* _WORK ORDER_
Line by line, retype the whole listing exactly.

* _RECORDS FOR THIS EXERCISE_
=== Section Start ===

(** [printf("%.*f", p, v)] for [0 <= p]. *)
Definition fmt_fixed (p : Z) (v : ieee) : text :=
  sign_text (sign_of v) ++
  match v with
  | NaN _ => lit "nan"
  | Infinity _ => lit "inf"
  | Zero _ => point_text (Z.to_nat p) (dec_nat 0)
  | Finite _ m e => point_text (Z.to_nat p) (dec_nat (scaled10 m e p))
  end.

(** Number of decimal digits of a positive integer. *)
Definition ndigits (n : Z) : Z := Z.of_nat (length (dec_nat n)).

(** A lower bound of the decimal exponent of [m * 2^e]. *)
Definition exp10_low (m : positive) (e : Z) : Z :=
  let b := Z.log2 (Z.pos m) + e in
  if 0 <=? b then ndigits (2 ^ b) - 1 else - ndigits (2 ^ (- b)).

(** The decimal exponent [X] of the [%e] conversion with [P] significant
    digits: the least [X] for which the rounded significand has [P] digits. *)
Fixpoint exp10_search (fuel : nat) (m : positive) (e P X : Z) : Z :=
  match fuel with
  | O => X
  | S n =>
      if scaled10 m e (P - 1 - X) <? 10 ^ P then X
      else exp10_search n m e P (X + 1)
  end.

Definition exp10 (m : positive) (e P : Z) : Z :=
  exp10_search 4 m e P (exp10_low m e).

(** Removal of the trailing zeros of a fraction, and of a point left bare. *)
Fixpoint drop_zeros (l : text) : text :=
  match l with
  | c :: l' => if Ascii.eqb c "0" then drop_zeros l' else l
  | [] => []
  end.

Definition strip_zeros (s : text) : text :=
  if existsb (Ascii.eqb ".") s then
    let r := drop_zeros (rev s) in
    rev match r with c :: r' => if Ascii.eqb c "." then r' else r | [] => r end
  else s.

(** [printf("%.*g", P, v)] for [0 <= P]. *)
Definition fmt_general (P : Z) (v : ieee) : text :=
  let P := if P =? 0 then 1 else P in
  sign_text (sign_of v) ++
  match v with
  | NaN _ => lit "nan"
  | Infinity _ => lit "inf"
  | Zero _ => lit "0"
  | Finite _ m e =>
      let X := exp10 m e P in
      let ds := dec_nat (scaled10 m e (P - 1 - X)) in
      if (-4 <=? X) && (X <? P) then
        strip_zeros (point_text (Z.to_nat (P - 1 - X)) ds)
      else
        strip_zeros (point_text (Z.to_nat (P - 1)) ds) ++ lit "e" ++
        (if X <? 0 then lit "-" else lit "+") ++ pad_zeros 2 (dec_nat (Z.abs X))
  end.

(** ** Input: the numbers that [fscanf] reads

    A numeric conversion of [fscanf] collects the characters of the input
    for as long as they can go on a number, and hands what it collected to
    [strtol] or [strtod]; it fails when that finds no number.  The
    collecting is that of the GNU C library (2.36).  It departs from the
    letter of ISO C (7.21.6.2) in three places, marked below: an exponent
    mark that no digit follows, the parenthesised sequence after [nan], and
    a hexadecimal prefix that only a point follows. *)

Definition lex_sign (s : text) : bool * text :=
  match s with
  | c :: r =>
      if Ascii.eqb c "-" then (true, r)
      else if Ascii.eqb c "+" then (false, r)
      else (false, s)
  | [] => (false, s)
  end.

(** [%d]: an optional sign and a non-empty run of decimal digits. *)
Definition lex_int (s : text) : option (Z * text) :=
  let '(neg, s1) := lex_sign s in
  let '(ds, s2) := span is_digit s1 in
  match ds with
  | [] => None
  | _ :: _ => Some (if neg then - digits_val ds else digits_val ds, s2)
  end.

(** [strtol] saturates at the bounds of [long]; the conversion [%d] then
    stores the result through an [int *]. *)
Definition clamp_long (z : Z) : Z := Z.max (- 2 ^ 63) (Z.min (2 ^ 63 - 1) z).
Definition to_int32 (z : Z) : Z := (z + 2 ^ 31) mod 2 ^ 32 - 2 ^ 31.

Definition is_xdigit (c : ascii) : bool :=
  is_digit c || ((97 <=? code (to_lower c)) && (code (to_lower c) <=? 102)).
Definition xdigit_val (c : ascii) : Z :=
  if is_digit c then digit_val c else code (to_lower c) - 87.
Definition xdigits_val (ds : text) : Z :=
  fold_left (fun a c => 16 * a + xdigit_val c) ds 0.

Inductive float_token : Type :=
| TokInf
| TokNaN
| TokDec (ip fp : text) (ex : Z)   (* digits before and after the point, exponent *)
| TokHex (ip fp : text) (ex : Z).

(** The exponent part introduced by the letter [mark] ([e] or [p]), if
    there is one: the mark, an optional sign and digits.  The mark and the
    sign are collected even when no digit follows; [strtod] then takes the
    number without an exponent (ISO C would have the conversion fail). *)
Definition lex_exponent (mark : ascii) (s : text) : option (Z * text) :=
  match s with
  | c :: r =>
      if Ascii.eqb (to_lower c) mark then
        let '(neg, r1) := lex_sign r in
        let '(ds, r2) := span is_digit r1 in
        match ds with
        | [] => Some (0, r2)
        | _ :: _ => Some (if neg then - digits_val ds else digits_val ds, r2)
        end
      else Some (0, s)
  | [] => Some (0, s)
  end.

(** Digits, an optional point, digits: at least one digit in all. *)
Definition lex_mantissa (p : ascii -> bool) (s : text) : option (text * text * text) :=
  let '(ip, s1) := span p s in
  let '(fp, s2) :=
    match s1 with
    | c :: t => if Ascii.eqb c "." then span p t else ([], s1)
    | [] => ([], s1)
    end in
  match ip ++ fp with
  | [] => None
  | _ :: _ => Some (ip, fp, s2)
  end.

=== Section End ===

* _EXERCISE RESPONSE_
(** [printf("%.*f", p, v)] for [0 <= p]. *)
Definition fmt_fixed (p : Z) (v : ieee) : text :=
  sign_text (sign_of v) ++
  match v with
  | NaN _ => lit "nan"
  | Infinity _ => lit "inf"
  | Zero _ => point_text (Z.to_nat p) (dec_nat 0)
  | Finite _ m e => point_text (Z.to_nat p) (dec_nat (scaled10 m e p))
  end.

(** Number of decimal digits of a positive integer. *)
Definition ndigits (n : Z) : Z := Z.of_nat (length (dec_nat n)).

(** A lower bound of the decimal exponent of [m * 2^e]. *)
Definition exp10_low (m : positive) (e : Z) : Z :=
  let b := Z.log2 (Z.pos m) + e in
  if 0 <=? b then ndigits (2 ^ b) - 1 else - ndigits (2 ^ (- b)).

(** The decimal exponent [X] of the [%e] conversion with [P] significant
    digits: the least [X] for which the rounded significand has [P] digits. *)
Fixpoint exp10_search (fuel : nat) (m : positive) (e P X : Z) : Z :=
  match fuel with
  | O => X
  | S n =>
      if scaled10 m e (P - 1 - X) <? 10 ^ P then X
      else exp10_search n m e P (X + 1)
  end.

Definition exp10 (m : positive) (e P : Z) : Z :=
  exp10_search 4 m e P (exp10_low m e).

(** Removal of the trailing zeros of a fraction, and of a point left bare. *)
Fixpoint drop_zeros (l : text) : text :=
  match l with
  | c :: l' => if Ascii.eqb c "0" then drop_zeros l' else l
  | [] => []
  end.

Definition strip_zeros (s : text) : text :=
  if existsb (Ascii.eqb ".") s then
    let r := drop_zeros (rev s) in
    rev match r with c :: r' => if Ascii.eqb c "." then r' else r | [] => r end
  else s.

(** [printf("%.*g", P, v)] for [0 <= P]. *)
Definition fmt_general (P : Z) (v : ieee) : text :=
  let P := if P =? 0 then 1 else P in
  sign_text (sign_of v) ++
  match v with
  | NaN _ => lit "nan"
  | Infinity _ => lit "inf"
  | Zero _ => lit "0"
  | Finite _ m e =>
      let X := exp10 m e P in
      let ds := dec_nat (scaled10 m e (P - 1 - X)) in
      if (-4 <=? X) && (X <? P) then
        strip_zeros (point_text (Z.to_nat (P - 1 - X)) ds)
      else
        strip_zeros (point_text (Z.to_nat (P - 1)) ds) ++ lit "e" ++
        (if X <? 0 then lit "-" else lit "+") ++ pad_zeros 2 (dec_nat (Z.abs X))
  end.

(** ** Input: the numbers that [fscanf] reads

    A numeric conversion of [fscanf] collects the characters of the input
    for as long as they can go on a number, and hands what it collected to
    [strtol] or [strtod]; it fails when that finds no number.  The
    collecting is that of the GNU C library (2.36).  It departs from the
    letter of ISO C (7.21.6.2) in three places, marked below: an exponent
    mark that no digit follows, the parenthesised sequence after [nan], and
    a hexadecimal prefix that only a point follows. *)

Definition lex_sign (s : text) : bool * text :=
  match s with
  | c :: r =>
      if Ascii.eqb c "-" then (true, r)
      else if Ascii.eqb c "+" then (false, r)
      else (false, s)
  | [] => (false, s)
  end.

(** [%d]: an optional sign and a non-empty run of decimal digits. *)
Definition lex_int (s : text) : option (Z * text) :=
  let '(neg, s1) := lex_sign s in
  let '(ds, s2) := span is_digit s1 in
  match ds with
  | [] => None
  | _ :: _ => Some (if neg then - digits_val ds else digits_val ds, s2)
  end.

(** [strtol] saturates at the bounds of [long]; the conversion [%d] then
    stores the result through an [int *]. *)
Definition clamp_long (z : Z) : Z := Z.max (- 2 ^ 63) (Z.min (2 ^ 63 - 1) z).
Definition to_int32 (z : Z) : Z := (z + 2 ^ 31) mod 2 ^ 32 - 2 ^ 31.

Definition is_xdigit (c : ascii) : bool :=
  is_digit c || ((97 <=? code (to_lower c)) && (code (to_lower c) <=? 102)).
Definition xdigit_val (c : ascii) : Z :=
  if is_digit c then digit_val c else code (to_lower c) - 87.
Definition xdigits_val (ds : text) : Z :=
  fold_left (fun a c => 16 * a + xdigit_val c) ds 0.

Inductive float_token : Type :=
| TokInf
| TokNaN
| TokDec (ip fp : text) (ex : Z)   (* digits before and after the point, exponent *)
| TokHex (ip fp : text) (ex : Z).

(** The exponent part introduced by the letter [mark] ([e] or [p]), if
    there is one: the mark, an optional sign and digits.  The mark and the
    sign are collected even when no digit follows; [strtod] then takes the
    number without an exponent (ISO C would have the conversion fail). *)
Definition lex_exponent (mark : ascii) (s : text) : option (Z * text) :=
  match s with
  | c :: r =>
      if Ascii.eqb (to_lower c) mark then
        let '(neg, r1) := lex_sign r in
        let '(ds, r2) := span is_digit r1 in
        match ds with
        | [] => Some (0, r2)
        | _ :: _ => Some (if neg then - digits_val ds else digits_val ds, r2)
        end
      else Some (0, s)
  | [] => Some (0, s)
  end.

(** Digits, an optional point, digits: at least one digit in all. *)
Definition lex_mantissa (p : ascii -> bool) (s : text) : option (text * text * text) :=
  let '(ip, s1) := span p s in
  let '(fp, s2) :=
    match s1 with
    | c :: t => if Ascii.eqb c "." then span p t else ([], s1)
    | [] => ([], s1)
    end in
  match ip ++ fp with
  | [] => None
  | _ :: _ => Some (ip, fp, s2)
  end.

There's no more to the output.